Assess everything carefully, because actually you don’t need a lot of stuff. Take the week as an opportunity to live a minimalist life and you will be surprised how easy it is and how little you need. Just a few tips for things many people may be tempted to take but that I believe you don’t need:
- Slippers for camp: Take the insoles out of your running shoes for more room and use them for walking around. They will withstand the rocky camp much better.
- Phone: unless you feel it absolutely necessary to use it for photos, music or eBooks (though there are lighter options for this) you don’t need it. You won’t have coverage for much of the race, and you are not allowed to use it in bivouac. Plus, its not just the weight of the phone itself, but actually the weight of the charger you have to take to keep it alive. If your friends, family and employer really care about you they will understand that this is a week for YOU, in solitude, and away from everyday stress. Plus, if you MUST make a call, there is the facility in camp if you have cash.

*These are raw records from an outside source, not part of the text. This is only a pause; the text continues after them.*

(** * Seat allocation and invitation lifecycle of the invite portal

    A shallow embedding of [deno-invite-portal/lib/db.ts] (the [DB] helper
    object over Deno KV) and of the two entry points of
    [deno-invite-portal/main.ts] that carry the state machine: the
    [POST /api/join] handler and the ["Auto Kick Service"] cron job.

    Modelling conventions.
    - A JavaScript string is a [string] of 8-bit characters read as ASCII:
      [toLowerCase] maps [A-Z] to [a-z] and [trim] strips the ASCII members
      of the ECMAScript white space and line terminator classes.
    - A JavaScript number holding a time stamp, a member count or a number
      of hours is an integer [Z], a usage counter (it starts at 0 and is
      only incremented) is an [N]; an optional field is an [option].  A
      number read from a request body is a rational [Q].
    - Each Deno KV key prefix is a [gmap]; [kv.list] enumerates a prefix in
      the order of its keys.
    - [await] is sequencing: a handler runs alone on the store.  Exceptions
      are explicit in the result of a computation, and what was written to
      the store before a [throw] stays written.
    - The world outside the store (clock, uuid generator, the remote team
      service) is an oracle record [Env]; the calls a handler makes to the
      remote service are appended to logs kept in the [World]. *)

From Stdlib Require Import ZArith QArith Ascii String List Sorted.
From stdpp Require Import gmap strings list fin_maps sorting pretty.

Local Open Scope string_scope.
Local Open Scope Z_scope.
Local Open Scope list_scope.

(** ** JavaScript string helpers *)

Module Js.

Definition is_upper (c : ascii) : bool :=
  let n := N_of_ascii c in (65 <=? n)%N && (n <=? 90)%N.

Definition lower_char (c : ascii) : ascii :=
  if is_upper c then ascii_of_N (N_of_ascii c + 32) else c.

(** U+0009 .. U+000D and U+0020. *)
Definition is_space (c : ascii) : bool :=
  let n := N_of_ascii c in ((9 <=? n)%N && (n <=? 13)%N) || (n =? 32)%N.

(** [s.toLowerCase()] *)
Fixpoint toLowerCase (s : string) : string :=
  match s with
  | EmptyString => EmptyString
  | String c r => String (lower_char c) (toLowerCase r)
  end.
(** C1. For every page, the extractor searches the raw HTML for the cell
    pattern first.  When the cell pattern matches, the count is the number
    of the digit run it captured; the phrase pattern is searched, in the
    normalized text, only when the cell pattern has no match, and then the
    count is the number of the digit run the phrase pattern captured.  In
    both cases the observation is returned, stamped with the time of the
    call, together with the capacity found in the window of the strategy;
    the only failures are the not-found error when neither pattern matches
    and a [ValueError] when the normalizer fails or when the count or the
    capacity of the window has more digits than [int] accepts.  The page
    "Anzahl Gäste aktuell: 58" gives the count 58; a page with the cell
    gives the count of the cell, also when the phrase pattern matches its
    text with another number. *)
Theorem primary_extractor_strategy_order :
  (forall now html,
     match _extract_visible_text html with
     | Raise e => e = ValueError /\ _parse_guest_count now html = Raise e
     | Ok text =>
         match search COUNT_ID_PATTERN html with
         | Some a =>
             exists ds,
               m_group1 a = Some ds /\ digit_run ds /\
               _parse_guest_count now html =
               if (int_max_str_digits <? N.of_nat (length ds))%N
               then Raise ValueError
               else
                 do cap <- capacity_in
                             (window_after_cell text (Z.of_N (number_of ds))) ;
                 Ok (mkGuestCount now (Z.of_N (number_of ds)) cap)
         | None =>
             match search COUNT_PATTERN text with
             | Some b =>
                 exists ds,
                   m_group1 b = Some ds /\ digit_run ds /\
                   _parse_guest_count now html =
                   if (int_max_str_digits <? N.of_nat (length ds))%N
                   then Raise ValueError
                   else
                     do cap <- capacity_in (window_after_phrase text b) ;
                     Ok (mkGuestCount now (Z.of_N (number_of ds)) cap)
             | None => _parse_guest_count now html = Raise not_found
             end
         end
     end) /\
  (forall window,
     match search CAPACITY_PATTERN window with
     | Some c =>
         exists ds,
           m_group1 c = Some ds /\ digit_run ds /\
           capacity_in window =
           if (int_max_str_digits <? N.of_nat (length ds))%N
           then Raise ValueError
           else Ok (Some (Z.of_N (number_of ds)))
     | None => capacity_in window = Ok None
     end) /\
  (forall now,
     search COUNT_ID_PATTERN (py "Anzahl Gäste aktuell: 58") = None /\
     _parse_guest_count now (py "Anzahl Gäste aktuell: 58") =
     Ok (mkGuestCount now 58 None)) /\
  (forall now,
     _extract_visible_text
       (py "<td id='SSD-4_visitornumber'>68</td> Kapazität 120") =
     Ok (py "68 Kapazität 120") /\
     search COUNT_PATTERN (py "68 Kapazität 120") = None /\
     _parse_guest_count now
       (py "<td id='SSD-4_visitornumber'>68</td> Kapazität 120") =
     Ok (mkGuestCount now 68 (Some 120%Z))) /\
  (forall now,
     _extract_visible_text
       (py "Anzahl Gäste 5 <td id='SSD-4_visitornumber'>68</td>") =
     Ok (py "Anzahl Gäste 5 68") /\
     option_map m_group1 (search COUNT_PATTERN (py "Anzahl Gäste 5 68")) =
     Some (Some (py "5")) /\
     _parse_guest_count now
       (py "Anzahl Gäste 5 <td id='SSD-4_visitornumber'>68</td>") =
     Ok (mkGuestCount now 68 None)).
Proof.
  split; [|split; [|repeat split; vm_compute; reflexivity]].
  - intros now html. rewrite parse_guest_count_eq.
    destruct (_extract_visible_text html) as [text|e] eqn:ET; cbn [bind].
    2:{ apply extract_visible_text_raises in ET. subst. auto. }
    destruct (search COUNT_ID_PATTERN html) as [a|] eqn:EA.
    + destruct (int_group_search _ _ _ COUNT_ID_PATTERN_captures EA)
        as (_ & ds & Hg & Hd).
      exists ds. split; [exact Hg|]. split; [exact Hd|].
      rewrite (number_within_cap_group _ _ Hg).
      destruct (int_max_str_digits <? N.of_nat (length ds))%N; reflexivity.
    + destruct (search COUNT_PATTERN text) as [b|] eqn:EB; [|reflexivity].
      destruct (int_group_search _ _ _ COUNT_PATTERN_captures EB)
        as (_ & ds & Hg & Hd).
      exists ds. split; [exact Hg|]. split; [exact Hd|].
      rewrite (number_within_cap_group _ _ Hg).
      destruct (int_max_str_digits <? N.of_nat (length ds))%N; reflexivity.
  - intros window. unfold capacity_in.
    destruct (search CAPACITY_PATTERN window) as [c|] eqn:EC; [|reflexivity].
    destruct (int_group_search _ _ _ CAPACITY_PATTERN_captures EC)
      as (_ & ds & Hg & Hd).
    exists ds. split; [exact Hg|]. split; [exact Hd|].
    rewrite (number_within_cap_group _ _ Hg).
    destruct (int_max_str_digits <? N.of_nat (length ds))%N; reflexivity.
Qed.

(** When the normalizer returns a text, the extractor fails with the
    not-found error exactly when neither pattern matches. *)
Theorem primary_extractor_not_found now html text :
  _extract_visible_text html = Ok text ->
  (_parse_guest_count now html = Raise not_found <->
   search COUNT_ID_PATTERN html = None /\
   search COUNT_PATTERN text = None).
Proof.
  intros ET. rewrite parse_guest_count_eq, ET. cbn [bind].
  assert (Hrest : forall n w,
    (do cap <- capacity_in w ; Ok (mkGuestCount now n cap)) <>
    Raise not_found).
  { intros n w. unfold capacity_in.
    destruct (search CAPACITY_PATTERN w) as [m|]; cbn [bind]; [|discriminate].
    unfold number_within_cap. destruct (over_cap m); cbn [bind]; discriminate. }
  destruct (search COUNT_ID_PATTERN html) as [a|].
  - split; [|intros [? _]; discriminate].
    unfold number_within_cap. destruct (over_cap a); cbn [bind];
      [discriminate|]. intros H. exfalso. eapply Hrest; eauto.
  - destruct (search COUNT_PATTERN text) as [b|].
    + split; [|intros [_ ?]; discriminate].
      unfold number_within_cap. destruct (over_cap b); cbn [bind];
        [discriminate|]. intros H. exfalso. eapply Hrest; eauto.
    + split; auto.
Qed.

- Various toiletries: everyone gets a bit grubby, its part of the experience. If you can’t function without your make-up case just be aware you have to drag it through 250kms of sand and 40+ degree C heat.
3. If you really need it, can you make it lighter?
Trim things down. A prime example is repackaging your food as packaging is often heavy (mark all food with calories). Other things you can do:
- Get your compulsory kit as light as possible. A good option is the myRaceKit Compulsory Kit where this has already been done for you.
- Cut labels off your clothing, remove unnecessary strapping from your backpack, see if anything can serve a dual use. I used a buff as a camp top this year…
- Seek lighter options, for example if you really feel you need wet wipes, consider swapping them for a small piece of travel towel or Wemmi wipes.
- With a few soap leaves you can wash so limit spare socks and clothing.
- If you take gadgets, the fewer and smaller they are, the less charge capacity you need. Something like the Goal Zero Flip 10 or 20 should be more than enough and are reliable options.
- If you want to go to extremes there is a lot you can do, like drill holes in your tooth brush handle!